*** Opening ENTRIES SHOWN ***
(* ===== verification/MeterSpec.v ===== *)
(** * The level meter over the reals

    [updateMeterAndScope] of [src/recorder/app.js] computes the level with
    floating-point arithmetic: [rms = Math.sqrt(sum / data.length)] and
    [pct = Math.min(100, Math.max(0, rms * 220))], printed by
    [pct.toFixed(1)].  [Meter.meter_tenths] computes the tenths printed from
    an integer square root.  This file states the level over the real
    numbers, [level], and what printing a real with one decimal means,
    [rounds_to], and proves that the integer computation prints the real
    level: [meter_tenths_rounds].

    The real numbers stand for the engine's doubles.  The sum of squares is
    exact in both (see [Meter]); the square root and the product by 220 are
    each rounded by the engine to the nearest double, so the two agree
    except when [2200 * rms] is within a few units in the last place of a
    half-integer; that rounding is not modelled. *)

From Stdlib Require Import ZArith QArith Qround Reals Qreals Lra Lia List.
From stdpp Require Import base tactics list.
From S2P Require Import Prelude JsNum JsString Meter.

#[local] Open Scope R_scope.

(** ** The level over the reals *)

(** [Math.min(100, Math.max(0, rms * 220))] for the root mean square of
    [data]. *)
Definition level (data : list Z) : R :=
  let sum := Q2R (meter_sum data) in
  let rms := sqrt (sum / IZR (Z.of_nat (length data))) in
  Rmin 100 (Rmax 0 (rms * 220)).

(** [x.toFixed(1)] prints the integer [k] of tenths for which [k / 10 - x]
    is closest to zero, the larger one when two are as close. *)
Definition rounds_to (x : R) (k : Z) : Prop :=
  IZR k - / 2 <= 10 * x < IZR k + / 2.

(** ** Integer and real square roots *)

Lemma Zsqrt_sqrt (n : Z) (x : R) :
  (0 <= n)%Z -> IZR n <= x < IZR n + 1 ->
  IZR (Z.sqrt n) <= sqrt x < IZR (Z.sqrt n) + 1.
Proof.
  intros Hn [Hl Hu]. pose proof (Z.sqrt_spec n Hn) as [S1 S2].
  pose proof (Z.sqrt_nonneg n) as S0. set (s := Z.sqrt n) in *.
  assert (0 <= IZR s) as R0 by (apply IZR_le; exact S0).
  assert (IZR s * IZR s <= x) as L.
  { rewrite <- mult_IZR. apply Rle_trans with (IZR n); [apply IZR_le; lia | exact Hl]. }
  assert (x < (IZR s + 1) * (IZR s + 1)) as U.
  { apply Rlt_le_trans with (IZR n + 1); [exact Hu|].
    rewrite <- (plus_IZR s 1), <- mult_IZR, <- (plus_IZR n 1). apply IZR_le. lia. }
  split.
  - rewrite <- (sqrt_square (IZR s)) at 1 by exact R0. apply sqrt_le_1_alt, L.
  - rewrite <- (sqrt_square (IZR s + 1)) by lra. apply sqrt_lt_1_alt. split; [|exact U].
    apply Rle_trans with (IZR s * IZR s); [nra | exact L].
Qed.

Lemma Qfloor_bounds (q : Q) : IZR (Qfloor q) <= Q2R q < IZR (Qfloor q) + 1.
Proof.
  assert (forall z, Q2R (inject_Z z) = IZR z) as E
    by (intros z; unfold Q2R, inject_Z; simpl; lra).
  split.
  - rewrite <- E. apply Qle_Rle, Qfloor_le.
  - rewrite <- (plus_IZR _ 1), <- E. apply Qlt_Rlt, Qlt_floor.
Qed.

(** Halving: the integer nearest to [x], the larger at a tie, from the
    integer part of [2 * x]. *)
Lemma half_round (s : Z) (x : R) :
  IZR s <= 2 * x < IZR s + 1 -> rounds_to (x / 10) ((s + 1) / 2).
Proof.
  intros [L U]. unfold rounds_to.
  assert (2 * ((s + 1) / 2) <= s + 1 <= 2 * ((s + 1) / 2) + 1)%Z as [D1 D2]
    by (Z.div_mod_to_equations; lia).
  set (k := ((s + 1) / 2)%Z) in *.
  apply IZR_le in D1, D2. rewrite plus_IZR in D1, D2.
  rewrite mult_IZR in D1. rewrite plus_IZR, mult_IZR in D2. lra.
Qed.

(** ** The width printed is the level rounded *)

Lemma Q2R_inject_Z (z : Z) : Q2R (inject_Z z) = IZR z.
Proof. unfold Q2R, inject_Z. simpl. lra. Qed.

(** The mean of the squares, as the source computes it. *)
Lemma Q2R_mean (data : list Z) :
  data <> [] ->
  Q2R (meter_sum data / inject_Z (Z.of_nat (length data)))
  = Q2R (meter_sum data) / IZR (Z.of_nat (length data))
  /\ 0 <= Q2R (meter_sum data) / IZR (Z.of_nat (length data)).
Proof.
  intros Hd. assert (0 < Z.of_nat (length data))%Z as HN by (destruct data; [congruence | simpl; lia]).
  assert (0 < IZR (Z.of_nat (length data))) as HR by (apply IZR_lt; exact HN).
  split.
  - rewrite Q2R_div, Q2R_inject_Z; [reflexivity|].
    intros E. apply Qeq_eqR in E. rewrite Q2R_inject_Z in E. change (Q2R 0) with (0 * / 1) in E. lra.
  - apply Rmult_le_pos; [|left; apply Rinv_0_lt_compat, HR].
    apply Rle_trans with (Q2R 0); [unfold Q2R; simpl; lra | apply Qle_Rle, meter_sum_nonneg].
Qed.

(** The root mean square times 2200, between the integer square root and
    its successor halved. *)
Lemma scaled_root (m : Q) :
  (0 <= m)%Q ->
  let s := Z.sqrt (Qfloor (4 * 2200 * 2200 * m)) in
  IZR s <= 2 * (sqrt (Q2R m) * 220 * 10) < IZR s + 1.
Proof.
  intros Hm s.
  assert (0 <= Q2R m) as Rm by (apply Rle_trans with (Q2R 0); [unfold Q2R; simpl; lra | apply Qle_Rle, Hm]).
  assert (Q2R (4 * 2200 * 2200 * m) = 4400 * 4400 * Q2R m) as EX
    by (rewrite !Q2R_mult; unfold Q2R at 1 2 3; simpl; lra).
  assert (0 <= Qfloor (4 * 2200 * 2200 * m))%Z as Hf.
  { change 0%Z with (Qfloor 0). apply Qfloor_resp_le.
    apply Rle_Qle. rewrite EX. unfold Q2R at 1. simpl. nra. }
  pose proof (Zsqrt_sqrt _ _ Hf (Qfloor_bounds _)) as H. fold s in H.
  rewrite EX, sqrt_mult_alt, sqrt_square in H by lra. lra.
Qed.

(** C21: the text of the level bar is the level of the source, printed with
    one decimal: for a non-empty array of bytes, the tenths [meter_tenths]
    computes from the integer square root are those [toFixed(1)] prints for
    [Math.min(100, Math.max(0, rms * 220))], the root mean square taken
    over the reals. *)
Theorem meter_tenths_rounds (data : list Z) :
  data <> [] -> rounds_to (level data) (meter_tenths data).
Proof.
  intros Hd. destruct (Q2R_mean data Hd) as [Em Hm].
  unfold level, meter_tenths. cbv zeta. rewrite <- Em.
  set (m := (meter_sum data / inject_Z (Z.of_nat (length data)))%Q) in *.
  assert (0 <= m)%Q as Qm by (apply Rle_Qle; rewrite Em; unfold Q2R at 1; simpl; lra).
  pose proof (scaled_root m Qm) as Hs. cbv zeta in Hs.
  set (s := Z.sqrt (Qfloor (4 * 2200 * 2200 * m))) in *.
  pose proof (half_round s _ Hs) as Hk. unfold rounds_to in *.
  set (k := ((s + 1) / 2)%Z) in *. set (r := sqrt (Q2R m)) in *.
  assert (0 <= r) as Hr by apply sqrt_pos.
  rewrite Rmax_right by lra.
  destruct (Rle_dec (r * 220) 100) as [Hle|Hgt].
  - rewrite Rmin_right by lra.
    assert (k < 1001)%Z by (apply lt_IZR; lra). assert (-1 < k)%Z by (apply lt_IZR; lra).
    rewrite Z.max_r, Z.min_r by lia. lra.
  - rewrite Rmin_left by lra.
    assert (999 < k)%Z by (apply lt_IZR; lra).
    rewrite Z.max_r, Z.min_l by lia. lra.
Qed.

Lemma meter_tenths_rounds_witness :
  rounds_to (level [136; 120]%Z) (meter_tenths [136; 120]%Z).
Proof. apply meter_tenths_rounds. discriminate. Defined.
*** Closing ENTRIES SHOWN ***
*** Opening ENTRIES SHOWN ***
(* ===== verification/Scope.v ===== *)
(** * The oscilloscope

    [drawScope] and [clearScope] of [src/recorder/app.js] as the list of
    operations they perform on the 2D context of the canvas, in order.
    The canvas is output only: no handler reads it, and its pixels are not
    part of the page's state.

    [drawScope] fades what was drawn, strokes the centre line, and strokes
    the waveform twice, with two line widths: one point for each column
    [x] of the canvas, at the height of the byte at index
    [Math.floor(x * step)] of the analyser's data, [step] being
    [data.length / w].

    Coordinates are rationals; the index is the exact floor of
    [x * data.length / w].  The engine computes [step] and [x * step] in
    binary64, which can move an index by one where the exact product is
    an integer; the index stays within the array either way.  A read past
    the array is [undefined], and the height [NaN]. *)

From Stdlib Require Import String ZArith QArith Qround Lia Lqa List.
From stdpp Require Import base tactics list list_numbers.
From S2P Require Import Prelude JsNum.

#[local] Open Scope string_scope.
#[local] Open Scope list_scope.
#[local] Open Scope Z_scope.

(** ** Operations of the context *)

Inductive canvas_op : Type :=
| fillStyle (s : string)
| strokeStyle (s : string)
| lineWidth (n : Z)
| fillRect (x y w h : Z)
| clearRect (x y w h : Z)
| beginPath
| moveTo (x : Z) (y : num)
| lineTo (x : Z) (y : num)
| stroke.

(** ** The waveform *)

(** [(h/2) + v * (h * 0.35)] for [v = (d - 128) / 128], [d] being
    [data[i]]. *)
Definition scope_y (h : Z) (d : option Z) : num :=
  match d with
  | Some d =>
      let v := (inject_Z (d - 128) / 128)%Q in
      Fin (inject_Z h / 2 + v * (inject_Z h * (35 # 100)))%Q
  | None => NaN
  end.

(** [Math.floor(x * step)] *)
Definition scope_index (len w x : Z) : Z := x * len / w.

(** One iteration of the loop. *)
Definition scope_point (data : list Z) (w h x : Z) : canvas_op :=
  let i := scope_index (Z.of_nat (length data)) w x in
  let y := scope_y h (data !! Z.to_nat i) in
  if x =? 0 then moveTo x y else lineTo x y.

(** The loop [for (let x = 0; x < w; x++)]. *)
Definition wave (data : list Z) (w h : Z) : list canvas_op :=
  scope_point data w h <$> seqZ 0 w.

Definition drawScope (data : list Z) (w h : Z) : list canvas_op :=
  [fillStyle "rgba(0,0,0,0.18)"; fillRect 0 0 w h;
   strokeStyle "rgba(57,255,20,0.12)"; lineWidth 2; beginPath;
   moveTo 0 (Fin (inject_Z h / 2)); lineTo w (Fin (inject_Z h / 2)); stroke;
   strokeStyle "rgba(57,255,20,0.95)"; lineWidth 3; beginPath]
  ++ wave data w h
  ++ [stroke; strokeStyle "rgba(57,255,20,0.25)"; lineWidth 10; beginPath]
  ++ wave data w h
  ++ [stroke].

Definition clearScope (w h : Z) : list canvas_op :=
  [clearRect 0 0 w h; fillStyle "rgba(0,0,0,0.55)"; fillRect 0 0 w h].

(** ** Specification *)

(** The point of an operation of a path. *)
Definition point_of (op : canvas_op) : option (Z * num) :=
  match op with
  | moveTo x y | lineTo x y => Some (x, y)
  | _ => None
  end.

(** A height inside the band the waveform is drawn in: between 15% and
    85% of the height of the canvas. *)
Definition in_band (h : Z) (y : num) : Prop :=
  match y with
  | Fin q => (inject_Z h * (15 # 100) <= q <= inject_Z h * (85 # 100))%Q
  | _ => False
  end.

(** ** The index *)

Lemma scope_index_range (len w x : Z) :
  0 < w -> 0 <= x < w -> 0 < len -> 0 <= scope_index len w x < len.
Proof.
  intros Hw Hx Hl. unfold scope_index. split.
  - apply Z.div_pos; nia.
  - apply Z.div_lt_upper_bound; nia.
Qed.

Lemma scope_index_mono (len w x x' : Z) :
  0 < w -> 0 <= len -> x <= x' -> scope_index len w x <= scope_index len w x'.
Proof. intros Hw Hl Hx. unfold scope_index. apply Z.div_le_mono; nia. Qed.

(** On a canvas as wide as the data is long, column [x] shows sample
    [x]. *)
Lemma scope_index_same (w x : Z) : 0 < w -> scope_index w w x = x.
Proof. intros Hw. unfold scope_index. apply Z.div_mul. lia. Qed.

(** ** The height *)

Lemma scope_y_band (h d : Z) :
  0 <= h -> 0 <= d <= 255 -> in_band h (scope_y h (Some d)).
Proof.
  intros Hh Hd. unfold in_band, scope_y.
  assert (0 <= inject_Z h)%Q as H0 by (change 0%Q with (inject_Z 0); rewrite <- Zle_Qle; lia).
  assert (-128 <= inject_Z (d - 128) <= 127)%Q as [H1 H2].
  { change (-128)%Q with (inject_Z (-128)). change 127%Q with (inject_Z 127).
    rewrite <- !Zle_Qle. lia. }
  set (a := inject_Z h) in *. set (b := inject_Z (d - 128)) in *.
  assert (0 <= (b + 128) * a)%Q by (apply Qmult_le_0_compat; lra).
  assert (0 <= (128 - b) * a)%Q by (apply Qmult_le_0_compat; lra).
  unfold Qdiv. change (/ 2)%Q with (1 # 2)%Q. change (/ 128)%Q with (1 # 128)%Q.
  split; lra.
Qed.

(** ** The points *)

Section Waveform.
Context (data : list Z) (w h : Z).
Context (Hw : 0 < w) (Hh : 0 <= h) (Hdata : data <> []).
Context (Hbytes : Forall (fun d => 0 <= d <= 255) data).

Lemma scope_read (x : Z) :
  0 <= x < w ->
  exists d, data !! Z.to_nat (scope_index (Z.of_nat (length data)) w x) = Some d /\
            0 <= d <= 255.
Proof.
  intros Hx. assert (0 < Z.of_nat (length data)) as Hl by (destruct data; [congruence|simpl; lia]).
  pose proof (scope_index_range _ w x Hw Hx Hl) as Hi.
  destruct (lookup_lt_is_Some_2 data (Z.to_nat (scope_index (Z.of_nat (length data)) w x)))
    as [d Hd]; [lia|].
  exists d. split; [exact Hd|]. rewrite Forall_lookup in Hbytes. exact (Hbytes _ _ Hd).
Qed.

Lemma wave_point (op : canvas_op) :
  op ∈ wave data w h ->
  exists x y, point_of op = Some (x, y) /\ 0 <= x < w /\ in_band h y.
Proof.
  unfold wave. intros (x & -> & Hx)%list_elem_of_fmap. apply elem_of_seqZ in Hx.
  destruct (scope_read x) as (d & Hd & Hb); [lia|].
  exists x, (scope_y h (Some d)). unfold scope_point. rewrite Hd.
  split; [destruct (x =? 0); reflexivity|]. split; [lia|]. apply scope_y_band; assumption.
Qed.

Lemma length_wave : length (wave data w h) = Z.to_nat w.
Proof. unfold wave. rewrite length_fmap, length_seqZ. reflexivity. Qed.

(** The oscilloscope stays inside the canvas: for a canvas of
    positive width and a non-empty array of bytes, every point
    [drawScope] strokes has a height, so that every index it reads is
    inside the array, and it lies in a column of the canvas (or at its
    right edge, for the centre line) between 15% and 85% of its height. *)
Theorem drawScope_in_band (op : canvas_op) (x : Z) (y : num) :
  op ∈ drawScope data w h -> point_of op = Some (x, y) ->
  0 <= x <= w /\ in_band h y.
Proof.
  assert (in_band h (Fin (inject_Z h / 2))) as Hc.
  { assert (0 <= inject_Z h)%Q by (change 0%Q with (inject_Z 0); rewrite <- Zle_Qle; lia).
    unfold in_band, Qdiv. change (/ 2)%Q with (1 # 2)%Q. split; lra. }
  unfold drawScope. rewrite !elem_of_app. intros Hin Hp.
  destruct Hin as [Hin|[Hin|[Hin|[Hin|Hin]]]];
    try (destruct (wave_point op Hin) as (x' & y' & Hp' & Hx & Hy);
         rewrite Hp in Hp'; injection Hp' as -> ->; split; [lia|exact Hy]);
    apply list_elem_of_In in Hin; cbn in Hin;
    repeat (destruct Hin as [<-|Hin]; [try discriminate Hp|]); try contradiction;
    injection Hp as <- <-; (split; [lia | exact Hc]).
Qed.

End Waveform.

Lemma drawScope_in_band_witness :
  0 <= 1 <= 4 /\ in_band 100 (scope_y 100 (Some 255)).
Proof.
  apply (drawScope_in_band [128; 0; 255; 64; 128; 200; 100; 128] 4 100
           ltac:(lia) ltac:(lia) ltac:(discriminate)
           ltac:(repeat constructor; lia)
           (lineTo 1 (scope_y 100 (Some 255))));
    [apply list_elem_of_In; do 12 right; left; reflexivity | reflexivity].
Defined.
*** Closing ENTRIES SHOWN ***
*** Opening ENTRIES SHOWN ***
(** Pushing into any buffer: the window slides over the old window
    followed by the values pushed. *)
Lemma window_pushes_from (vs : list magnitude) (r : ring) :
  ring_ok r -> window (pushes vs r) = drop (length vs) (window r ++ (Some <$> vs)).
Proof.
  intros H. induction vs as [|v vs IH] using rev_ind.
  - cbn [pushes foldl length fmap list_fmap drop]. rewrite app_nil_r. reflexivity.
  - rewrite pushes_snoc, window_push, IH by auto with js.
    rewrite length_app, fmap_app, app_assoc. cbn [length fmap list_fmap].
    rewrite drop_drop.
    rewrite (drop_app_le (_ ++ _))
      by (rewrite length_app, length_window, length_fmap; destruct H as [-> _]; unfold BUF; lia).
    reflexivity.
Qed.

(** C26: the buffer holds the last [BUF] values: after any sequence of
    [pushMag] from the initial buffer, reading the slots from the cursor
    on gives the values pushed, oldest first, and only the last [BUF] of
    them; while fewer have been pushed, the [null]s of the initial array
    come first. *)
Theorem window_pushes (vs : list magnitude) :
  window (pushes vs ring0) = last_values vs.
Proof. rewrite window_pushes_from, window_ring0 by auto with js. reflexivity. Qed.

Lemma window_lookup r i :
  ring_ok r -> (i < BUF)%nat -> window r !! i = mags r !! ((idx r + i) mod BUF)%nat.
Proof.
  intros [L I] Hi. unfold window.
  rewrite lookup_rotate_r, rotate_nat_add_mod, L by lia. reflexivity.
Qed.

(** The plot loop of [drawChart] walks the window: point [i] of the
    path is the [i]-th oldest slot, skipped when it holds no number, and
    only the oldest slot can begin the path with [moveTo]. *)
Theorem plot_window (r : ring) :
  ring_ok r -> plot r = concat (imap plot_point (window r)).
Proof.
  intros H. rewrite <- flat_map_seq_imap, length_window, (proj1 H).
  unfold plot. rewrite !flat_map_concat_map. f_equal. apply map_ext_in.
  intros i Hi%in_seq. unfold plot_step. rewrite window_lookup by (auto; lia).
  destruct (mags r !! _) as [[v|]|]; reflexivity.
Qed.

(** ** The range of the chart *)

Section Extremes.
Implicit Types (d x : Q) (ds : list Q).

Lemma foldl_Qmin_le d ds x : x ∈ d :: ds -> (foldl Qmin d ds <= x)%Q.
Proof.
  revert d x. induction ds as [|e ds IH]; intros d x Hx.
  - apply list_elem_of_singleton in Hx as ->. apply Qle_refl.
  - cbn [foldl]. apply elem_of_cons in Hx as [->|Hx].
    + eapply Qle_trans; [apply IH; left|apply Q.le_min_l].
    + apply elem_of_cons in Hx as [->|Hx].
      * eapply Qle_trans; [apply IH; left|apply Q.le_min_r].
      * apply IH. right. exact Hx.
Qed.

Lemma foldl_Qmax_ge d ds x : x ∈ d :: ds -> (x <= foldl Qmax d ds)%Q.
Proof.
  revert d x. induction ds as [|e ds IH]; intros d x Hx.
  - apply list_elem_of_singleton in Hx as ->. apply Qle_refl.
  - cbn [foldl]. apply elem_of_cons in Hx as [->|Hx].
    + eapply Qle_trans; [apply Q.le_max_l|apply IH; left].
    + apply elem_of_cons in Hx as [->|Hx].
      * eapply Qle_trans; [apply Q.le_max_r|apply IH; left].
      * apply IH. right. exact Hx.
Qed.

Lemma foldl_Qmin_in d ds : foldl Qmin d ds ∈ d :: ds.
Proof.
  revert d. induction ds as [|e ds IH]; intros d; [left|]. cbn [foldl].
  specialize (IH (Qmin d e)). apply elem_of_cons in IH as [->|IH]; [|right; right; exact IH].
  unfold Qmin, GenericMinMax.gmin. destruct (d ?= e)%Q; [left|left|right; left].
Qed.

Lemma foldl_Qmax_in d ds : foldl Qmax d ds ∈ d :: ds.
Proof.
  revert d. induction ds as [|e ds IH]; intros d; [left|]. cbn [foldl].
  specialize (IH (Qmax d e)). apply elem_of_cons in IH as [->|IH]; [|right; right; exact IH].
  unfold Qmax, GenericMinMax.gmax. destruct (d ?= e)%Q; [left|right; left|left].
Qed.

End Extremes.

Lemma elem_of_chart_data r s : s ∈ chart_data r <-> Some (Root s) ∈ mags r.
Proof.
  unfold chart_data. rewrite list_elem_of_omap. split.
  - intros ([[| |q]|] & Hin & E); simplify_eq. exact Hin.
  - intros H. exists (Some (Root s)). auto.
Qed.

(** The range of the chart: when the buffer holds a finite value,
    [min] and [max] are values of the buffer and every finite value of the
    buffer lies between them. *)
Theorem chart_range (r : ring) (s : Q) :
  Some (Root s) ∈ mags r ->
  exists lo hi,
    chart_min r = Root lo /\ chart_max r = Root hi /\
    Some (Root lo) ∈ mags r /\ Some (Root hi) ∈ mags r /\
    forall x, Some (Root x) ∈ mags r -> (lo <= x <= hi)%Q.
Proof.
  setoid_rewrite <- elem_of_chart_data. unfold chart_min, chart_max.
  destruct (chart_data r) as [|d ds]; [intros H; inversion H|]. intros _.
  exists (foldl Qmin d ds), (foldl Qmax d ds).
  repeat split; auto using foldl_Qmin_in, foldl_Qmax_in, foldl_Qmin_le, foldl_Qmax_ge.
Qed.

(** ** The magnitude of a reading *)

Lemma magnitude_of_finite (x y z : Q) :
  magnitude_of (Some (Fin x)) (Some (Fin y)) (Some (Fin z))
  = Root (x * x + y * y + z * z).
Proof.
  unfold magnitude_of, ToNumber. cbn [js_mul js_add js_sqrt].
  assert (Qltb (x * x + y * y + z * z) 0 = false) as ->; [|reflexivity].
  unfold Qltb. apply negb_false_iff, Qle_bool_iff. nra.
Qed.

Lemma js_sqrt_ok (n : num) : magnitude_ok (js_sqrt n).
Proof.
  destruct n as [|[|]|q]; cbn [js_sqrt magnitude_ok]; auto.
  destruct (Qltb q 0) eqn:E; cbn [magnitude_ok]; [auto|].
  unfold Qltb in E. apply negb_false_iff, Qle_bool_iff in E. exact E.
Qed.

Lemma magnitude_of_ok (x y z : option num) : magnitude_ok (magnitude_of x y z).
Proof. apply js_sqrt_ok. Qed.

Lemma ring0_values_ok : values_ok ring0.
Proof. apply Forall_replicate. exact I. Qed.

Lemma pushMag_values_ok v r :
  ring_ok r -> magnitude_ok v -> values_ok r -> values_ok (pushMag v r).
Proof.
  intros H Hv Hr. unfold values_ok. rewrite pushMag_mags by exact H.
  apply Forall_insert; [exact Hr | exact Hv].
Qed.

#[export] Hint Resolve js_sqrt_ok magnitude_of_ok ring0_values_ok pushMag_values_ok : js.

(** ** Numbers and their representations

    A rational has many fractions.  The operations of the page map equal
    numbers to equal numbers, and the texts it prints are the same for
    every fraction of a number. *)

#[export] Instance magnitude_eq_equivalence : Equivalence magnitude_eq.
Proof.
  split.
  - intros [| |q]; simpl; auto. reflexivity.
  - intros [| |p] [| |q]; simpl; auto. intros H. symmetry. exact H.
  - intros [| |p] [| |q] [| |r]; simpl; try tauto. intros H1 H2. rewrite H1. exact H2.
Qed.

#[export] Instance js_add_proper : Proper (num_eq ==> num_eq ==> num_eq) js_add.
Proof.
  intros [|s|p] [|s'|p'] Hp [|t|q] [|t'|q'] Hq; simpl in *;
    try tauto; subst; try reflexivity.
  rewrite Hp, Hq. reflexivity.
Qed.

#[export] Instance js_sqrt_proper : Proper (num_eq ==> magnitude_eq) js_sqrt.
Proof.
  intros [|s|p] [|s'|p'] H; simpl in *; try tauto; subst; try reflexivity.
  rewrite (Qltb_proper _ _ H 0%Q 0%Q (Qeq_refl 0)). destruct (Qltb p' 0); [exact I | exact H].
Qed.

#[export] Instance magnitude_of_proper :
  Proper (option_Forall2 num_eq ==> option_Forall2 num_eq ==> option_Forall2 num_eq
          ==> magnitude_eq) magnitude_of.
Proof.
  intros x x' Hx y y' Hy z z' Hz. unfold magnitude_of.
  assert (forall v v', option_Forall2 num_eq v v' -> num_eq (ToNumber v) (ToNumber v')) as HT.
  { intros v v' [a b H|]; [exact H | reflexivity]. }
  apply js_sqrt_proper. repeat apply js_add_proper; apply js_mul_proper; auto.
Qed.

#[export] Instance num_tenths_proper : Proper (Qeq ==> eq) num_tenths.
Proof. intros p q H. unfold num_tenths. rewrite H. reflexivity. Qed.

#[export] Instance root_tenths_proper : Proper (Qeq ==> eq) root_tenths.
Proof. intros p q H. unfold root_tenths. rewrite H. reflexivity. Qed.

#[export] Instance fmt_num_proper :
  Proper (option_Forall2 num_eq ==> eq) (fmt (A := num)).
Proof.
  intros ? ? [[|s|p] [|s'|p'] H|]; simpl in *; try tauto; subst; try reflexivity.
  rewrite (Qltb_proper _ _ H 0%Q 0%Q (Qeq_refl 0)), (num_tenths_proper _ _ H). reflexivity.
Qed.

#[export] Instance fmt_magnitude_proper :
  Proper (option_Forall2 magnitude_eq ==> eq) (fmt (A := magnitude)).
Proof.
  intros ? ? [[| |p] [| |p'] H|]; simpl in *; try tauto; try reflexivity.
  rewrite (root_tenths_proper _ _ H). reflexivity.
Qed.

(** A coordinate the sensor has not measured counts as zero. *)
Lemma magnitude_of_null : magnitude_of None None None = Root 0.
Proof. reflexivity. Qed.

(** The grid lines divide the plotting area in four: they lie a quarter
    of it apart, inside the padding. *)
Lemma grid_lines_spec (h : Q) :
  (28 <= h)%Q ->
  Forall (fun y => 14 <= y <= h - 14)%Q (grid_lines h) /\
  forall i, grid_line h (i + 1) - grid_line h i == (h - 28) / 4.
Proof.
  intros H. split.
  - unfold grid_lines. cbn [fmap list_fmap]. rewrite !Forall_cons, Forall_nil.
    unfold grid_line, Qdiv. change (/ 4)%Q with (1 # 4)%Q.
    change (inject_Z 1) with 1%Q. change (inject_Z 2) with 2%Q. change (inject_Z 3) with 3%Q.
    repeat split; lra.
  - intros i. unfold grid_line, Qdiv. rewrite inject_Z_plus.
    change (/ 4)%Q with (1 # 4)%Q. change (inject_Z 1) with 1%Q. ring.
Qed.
*** Closing ENTRIES SHOWN ***
Restate word for word the entries above, starting at the line with "(* ===== verification/MeterSpec.v ===== *)" and ending at the line with "level: [meter_tenths_rounds].", inclusive, and no others.

TASK ANSWER:
(* ===== verification/MeterSpec.v ===== *)
(** * The level meter over the reals

    [updateMeterAndScope] of [src/recorder/app.js] computes the level with
    floating-point arithmetic: [rms = Math.sqrt(sum / data.length)] and
    [pct = Math.min(100, Math.max(0, rms * 220))], printed by
    [pct.toFixed(1)].  [Meter.meter_tenths] computes the tenths printed from
    an integer square root.  This file states the level over the real
    numbers, [level], and what printing a real with one decimal means,
    [rounds_to], and proves that the integer computation prints the real
    level: [meter_tenths_rounds].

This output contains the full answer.